(** With a field without negative values, an ant of [unloaded_ants] that
    does not explore at random follows the scent. *)
Lemma explores_or_follows the_maze pheromon a s :
  field_nonneg pheromon → sense the_maze pheromon a = Some s →
  is_exploring a s = false → is_following (choices a) s = true.
Proof.
  intros Hf Hs Hex. apply (sense_nonneg _ _ _ _ Hf) in Hs.
  unfold is_exploring in Hex. apply orb_false_elim in Hex as [Hc Hm].
  unfold is_following. rewrite Hc. simpl.
  destruct (Qle_bool (max_pheromones s) 0) eqn:Hle; [|done].
  apply Qle_bool_iff in Hle.
  assert (Qeq_bool (max_pheromones s) 0 = true); [|congruence].
  apply Qeq_bool_iff. by apply Qle_antisym.
Qed.

(** A neighbour that carries the best scent, when that scent is positive,
    lies behind an open exit. *)
Lemma tied_is_open (x : Q) (b : bool) (m : Q) :
  Qle_bool m 0 = false → Qeq_bool (gated x b) m = true → b = true.
Proof.
  intros Hm Heq. destruct b; [done|]. simpl in Heq. apply Qeq_bool_iff in Heq.
  assert (Qle_bool m 0 = true); [|congruence].
  apply Qle_bool_iff. rewrite <- Heq. apply Qle_refl.
Qed.

Lemma max_pheromones_tied s : 1 ≤ tie_count s.
Proof.
  unfold tie_count, max_pheromones.
  set (n := north_pheromone s). set (e := east_pheromone s).
  set (so := south_pheromone s). set (w := west_pheromone s).
  destruct (qmax_either (qmax (qmax n e) so) w) as [-> | ->].
  - destruct (qmax_either (qmax n e) so) as [-> | ->].
    + destruct (qmax_either n e) as [-> | ->].
      * rewrite (Qeq_bool_self n). unfold b2z. repeat destruct (Qeq_bool _ _); lia.
      * rewrite (Qeq_bool_self e). unfold b2z. repeat destruct (Qeq_bool _ _); lia.
    + rewrite (Qeq_bool_self so). unfold b2z. repeat destruct (Qeq_bool _ _); lia.
  - rewrite (Qeq_bool_self w). unfold b2z. repeat destruct (Qeq_bool _ _); lia.
Qed.

Lemma moved_by_in_bounds the_maze h w p n e so we :
  maze_ok the_maze h w → in_bounds h w p → exits_open the_maze p n e so we →
  in_bounds h w (moved_by p n e so we).
Proof.
  intros (_ & _ & _ & _ & Hgrid) [Hr Hc] (Hn & He & Hs & Hw).
  assert (∀ bit, has_exit the_maze p bit →
            ∃ cell, np_get2 the_maze p.1 p.2 = Some cell ∧ 0 < Z.land cell bit) as Hex
    by (intros bit Hb; exact Hb).
  unfold in_bounds, moved_by. simpl.
  assert (n = true → 0 < p.1) as Hn'.
  { intros Hb. destruct (Hex _ (Hn Hb)) as (cell & Hc1 & Hl).
    by apply (Hgrid _ _ _ Hr Hc Hc1). }
  assert (so = true → p.1 + 1 < h) as Hs'.
  { intros Hb. destruct (Hex _ (Hs Hb)) as (cell & Hc1 & Hl).
    by apply (Hgrid _ _ _ Hr Hc Hc1). }
  assert (we = true → 0 < p.2) as Hw'.
  { intros Hb. destruct (Hex _ (Hw Hb)) as (cell & Hc1 & Hl).
    by apply (Hgrid _ _ _ Hr Hc Hc1). }
  assert (e = true → p.2 + 1 < w) as He'.
  { intros Hb. destruct (Hex _ (He Hb)) as (cell & Hc1 & Hl).
    by apply (Hgrid _ _ _ Hr Hc Hc1). }
  destruct n, e, so, we; simpl; lia.
Qed.

Lemma int16_moved_by h w p n e so we :
  h < 32767 → w < 32767 → in_bounds h w p →
  (int16 (int16 (p.1 - b2z n) + b2z so), int16 (int16 (p.2 - b2z we) + b2z e))
  = moved_by p n e so we ∧
  (int16 (int16 (p.1 - b2z n) + b2z so), int16 (int16 (p.2 + b2z e) - b2z we))
  = moved_by p n e so we.
Proof.
  intros Hh Hw [Hr Hc]. unfold moved_by.
  assert (∀ b, 0 ≤ b2z b ≤ 1) as Hb by (intros []; simpl; lia).
  pose proof (Hb n). pose proof (Hb e). pose proof (Hb so). pose proof (Hb we).
  rewrite (int16_small (p.1 - b2z n)), (int16_small (p.2 - b2z we)),
    (int16_small (p.2 + b2z e)) by lia.
  rewrite !int16_small by lia. split; f_equal; lia.
Qed.

(** A draw that the retry loop accepts is one move through an open exit,
    or several at once should direction constants coincide. *)
Lemma accepted_move the_maze h w s p d dir :
  maze_ok the_maze h w → in_bounds h w p →
  exits_open the_maze p (has_north_exit s) (has_east_exit s)
             (has_south_exit s) (has_west_exit s) →
  is_valid_move s d p (new_pos s p dir) dir = true →
  joint_move the_maze p (new_pos s p dir) ∧ in_bounds h w (new_pos s p dir) ∧
  (directions_ok → one_move the_maze p (new_pos s p dir)).
Proof.
  intros Hmz Hp (Hn & He & Hs & Hw) Hv.
  pose proof Hmz as (_ & _ & Hh & Hw' & _).
  set (n := bool_decide (dir = DIR_NORTH) && has_north_exit s).
  set (e := bool_decide (dir = DIR_EAST) && has_east_exit s).
  set (so := bool_decide (dir = DIR_SOUTH) && has_south_exit s).
  set (we := bool_decide (dir = DIR_WEST) && has_west_exit s).
  assert (new_pos s p dir = moved_by p n e so we) as Hnp.
  { unfold new_pos. fold n e so we. by apply (int16_moved_by h w). }
  assert (exits_open the_maze p n e so we) as Hopen.
  { unfold n, e, so, we.
    repeat split; intros [_ Hb]%andb_prop; auto. }
  assert (1 ≤ b2z n + b2z e + b2z so + b2z we) as Hsum.
  { unfold is_valid_move in Hv. apply andb_prop in Hv as [Hmoved _].
    rewrite Hnp in Hmoved. unfold moved_by in Hmoved. simpl in Hmoved.
    destruct n, e, so, we; simpl in *; try lia.
    repeat case_bool_decide; simpl in *; try done; lia. }
  rewrite Hnp. split; [by exists n, e, so, we|].
  split; [by eapply moved_by_in_bounds|].
  intros (? & ? & ? & ? & ? & ? & _). exists n, e, so, we.
  split; [done|]. split; [|done].
  unfold n, e, so, we in *.
  repeat case_bool_decide; simpl in *;
    destruct (has_north_exit s), (has_east_exit s), (has_south_exit s),
      (has_west_exit s); simpl in *; lia.
Qed.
--------------------------------
**Task to carry out**
Keep both end lines and retype everything in the records above from the line containing "rewrite (Qeq_bool_self n)." through the line containing "assert (e = true → p.2 + 1 < w) as He'.", exactly, with nothing else.

**Solution to this exercise**
      * rewrite (Qeq_bool_self n). unfold b2z. repeat destruct (Qeq_bool _ _); lia.
      * rewrite (Qeq_bool_self e). unfold b2z. repeat destruct (Qeq_bool _ _); lia.
    + rewrite (Qeq_bool_self so). unfold b2z. repeat destruct (Qeq_bool _ _); lia.
  - rewrite (Qeq_bool_self w). unfold b2z. repeat destruct (Qeq_bool _ _); lia.
Qed.

Lemma moved_by_in_bounds the_maze h w p n e so we :
  maze_ok the_maze h w → in_bounds h w p → exits_open the_maze p n e so we →
  in_bounds h w (moved_by p n e so we).
Proof.
  intros (_ & _ & _ & _ & Hgrid) [Hr Hc] (Hn & He & Hs & Hw).
  assert (∀ bit, has_exit the_maze p bit →
            ∃ cell, np_get2 the_maze p.1 p.2 = Some cell ∧ 0 < Z.land cell bit) as Hex
    by (intros bit Hb; exact Hb).
  unfold in_bounds, moved_by. simpl.
  assert (n = true → 0 < p.1) as Hn'.
  { intros Hb. destruct (Hex _ (Hn Hb)) as (cell & Hc1 & Hl).
    by apply (Hgrid _ _ _ Hr Hc Hc1). }
  assert (so = true → p.1 + 1 < h) as Hs'.
  { intros Hb. destruct (Hex _ (Hs Hb)) as (cell & Hc1 & Hl).
    by apply (Hgrid _ _ _ Hr Hc Hc1). }
  assert (we = true → 0 < p.2) as Hw'.
  { intros Hb. destruct (Hex _ (Hw Hb)) as (cell & Hc1 & Hl).
    by apply (Hgrid _ _ _ Hr Hc Hc1). }
  assert (e = true → p.2 + 1 < w) as He'.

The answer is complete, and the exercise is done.